I am not an expert, but after running 15 half marathons, and one full marathon, I’ve learned a few things.
Running is not for everyone, I get it. However, it is available to anyone that wants to try. Like anything else, a plan and a routine will help you along.
First, figure out your reason for wanting to run. The big WHY:
Your why will keep you moving forward.
- Weight loss
- To be an example for your children
- Relieve stress
- Start a healthy habit
*My ‘Why’, is Me Time, to stay healthy, and inspire my girls to find something they enjoy.
Plan your course
- Do you live in a light traffic area?
- Are there trails near your home?
- Do you have a treadmill available?
- Are you willing to drive for the scenery?

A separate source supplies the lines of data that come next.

Lemma launch_finished :
  forall (origin : option File) (h : Task unit) (url : string) (sys : Sys)
         (s' : State) (evs : list Event) (a : unit),
    advance url h (ui sys) = (s', evs, Ret a) ->
    launch origin h url sys =
      mkSys s' (in_flight sys) (loggers sys) (track origin evs (output_of sys)).
Proof.
  intros origin h url sys s' evs a E. unfold launch. rewrite E. simpl.
  now rewrite !app_nil_r.
Qed.

Lemma onPickFile_segment (f : File) (url : string) (s : State) :
  advance url (onPickFile f) s =
    (set_state (setOutputUrl None)
       (set_state (setInputUrl (Some url)) (set_state (setFile (Some f)) s)),
     [ESet (setFile (Some f)); EUrl (FromFile f) url;
      ESet (setInputUrl (Some url)); ESet (setOutputUrl None)],
     Ret tt).
Proof. reflexivity. Qed.

Lemma isReady_true (s : State) :
  isReady s = true <-> (exists f, file s = Some f) /\ busy s = false.
Proof.
  unfold isReady. destruct (file s) as [f|], (busy s); simpl; split;
    try discriminate; try (intros [[f' H] H']; discriminate); eauto.
Qed.

Lemma remove_nth_single {X : Type} (i : nat) (x y : X) :
  nth_error [x] i = Some y -> remove_nth i [x] = [] /\ y = x.
Proof.
  destruct i as [|i]; simpl.
  - intros E; injection E as <-; auto.
  - destruct i; discriminate.
Qed.

Lemma answered_lock (t t' : Task unit) (a : Answer) :
  holds_lock t -> answered t a = Some t' -> holds_lock t'.
Proof.
  destruct t as [x|e|u k|e k|src k|c k]; simpl; try discriminate.
  intros L E. destruct (fit c a) as [r|]; [|discriminate].
  injection E as <-. apply L.
Qed.

Lemma answered_run_update (t t' : Task unit) (a : Answer) :
  every_update run_update t -> answered t a = Some t' ->
  every_update run_update t'.
Proof.
  destruct t as [x|e|u k|e k|src k|c k]; simpl; try discriminate.
  intros L E. destruct (fit c a) as [r|]; [|discriminate].
  injection E as <-. apply L.
Qed.

Lemma answered_calls (t t' : Task unit) (a : Answer) :
  every_call logs_to_onLog t -> answered t a = Some t' ->
  every_call logs_to_onLog t'.
Proof.
  destruct t as [x|e|u k|e k|src k|c k]; simpl; try discriminate.
  intros [_ L] E. destruct (fit c a) as [r|]; [|discriminate].
  injection E as <-. apply L.
Qed.

Lemma single_flight_step (a : Action) (sys sys' : Sys) :
  single_flight sys -> perform buildArgs a sys = Some sys' -> single_flight sys'.
Proof.
  intros [Hlog Hrun] E.
  destruct a as [files url|files url|k|checked| | |i ans url|i m]; simpl in E.
  - injection E as <-. destruct files as [|f files]; simpl;
      erewrite launch_finished by reflexivity; split; assumption.
  - injection E as <-. destruct files as [|f files]; simpl;
      erewrite launch_finished by reflexivity; split; assumption.
  - match type of E with (if ?b then _ else _) = _ => destruct b end;
      [|discriminate]. injection E as <-.
    erewrite launch_finished by reflexivity. split; assumption.
  - destruct (StyleKey_eqb _ _); [|discriminate]. injection E as <-.
    erewrite launch_finished by reflexivity. split; assumption.
  - destruct (truthy _); [|discriminate]. injection E as <-.
    erewrite launch_finished by reflexivity. split; assumption.
  - destruct (isReady (ui sys)) eqn:R; [|discriminate]. simpl in E.
    injection E as <-. apply isReady_true in R. destruct R as [[f Hf] Hb].
    destruct Hrun as [[Hnil _]|(r & _ & Hbusy & _)]; [|congruence].
    unfold process_of. rewrite Hf.
    destruct (process_first_segment f (style (ui sys)) (slowMo (ui sys)))
      as (rest & -> & L & _ & C).
    unfold launch; simpl. rewrite Hnil. split.
    + apply Forall_app; split; [assumption|]. now constructor.
    + right. eexists. split; [reflexivity|]. split; [reflexivity|].
      split; [exact L|exact C].
  - destruct (nth_error (in_flight sys) i) as [r|] eqn:N; [|discriminate].
    destruct (answered (run_task r) ans) as [t|] eqn:A; [|discriminate].
    injection E as <-.
    destruct Hrun as [[Hnil _]|(r0 & Hone & Hbusy & L & C)].
    { rewrite Hnil in N. destruct i; discriminate. }
    rewrite Hone in N. apply remove_nth_single in N. destruct N as [N ->].
    pose proof (answered_lock _ _ _ L A) as L'.
    pose proof (answered_calls _ _ _ C A) as C'.
    unfold launch; simpl. rewrite Hone, N.
    destruct (advance url t (ui sys)) as [[s1 evs1] t1] eqn:E1. simpl.
    pose proof (advance_calls _ _ _ _ _ _ _ C' E1) as C1.
    destruct (advance_lock _ _ _ _ _ _ L' E1) as [[-> Hb]|(Hb & L1 & c & k & ->)];
      simpl.
    + split; [now rewrite app_nil_r|]. now left.
    + split.
      * apply Forall_app; split; [assumption|].
        apply (registered_onLog (Await c k)); exact C1.
      * right. eexists. split; [reflexivity|]. split; [simpl; congruence|].
        split; [exact L1|exact C1].
  - destruct (nth_error (loggers sys) i) as [logger|] eqn:N; [|discriminate].
    injection E as <-. split; [assumption|]. simpl.
    apply nth_error_In in N. rewrite Forall_forall in Hlog.
    rewrite (Hlog _ N), onLog_busy. exact Hrun.
Qed.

Driving might not work for everyone.
Running Gear — Don’t be fooled, it doesn’t cost a fortune to run
- Grab a lightweight, breathable tank or tee shirt
- Pull on comfortable leggings or shorts
- Slip into cushioned running shoes. I recommend going up half, or a whole size, it allows your foot to wiggle and stretch out
- Listen to a book on Audible, a podcast, or make a music playlist to keep you moving
Running Side Notes
- Start slow
- Enjoy yourself and breathe
- Be consistent. It takes two weeks to form a habit
- Stick with a time of day that works for you
- Don’t be afraid to walk when needed
- Be safe. Tell people where you’re going, if heading outside
- Set a time that works for you!
Here is a sample of a running schedule to start with; switch it up each week.
Run 5 mins Walk 1 min – a total of 30 mins
Run 7 mins Walk 1.5 mins – total 34 mins
Run 10 mins Walk 3 mins – total 36 mins
Set a goal of running for a full 30 minutes or try for a 5k, 3.1 miles
It helps to have a goal to aim for… after that you’re free to take off!
I hope you’re encouraged to start your own running routine.
One foot in front of the other. “Run with your heart, not with your legs.”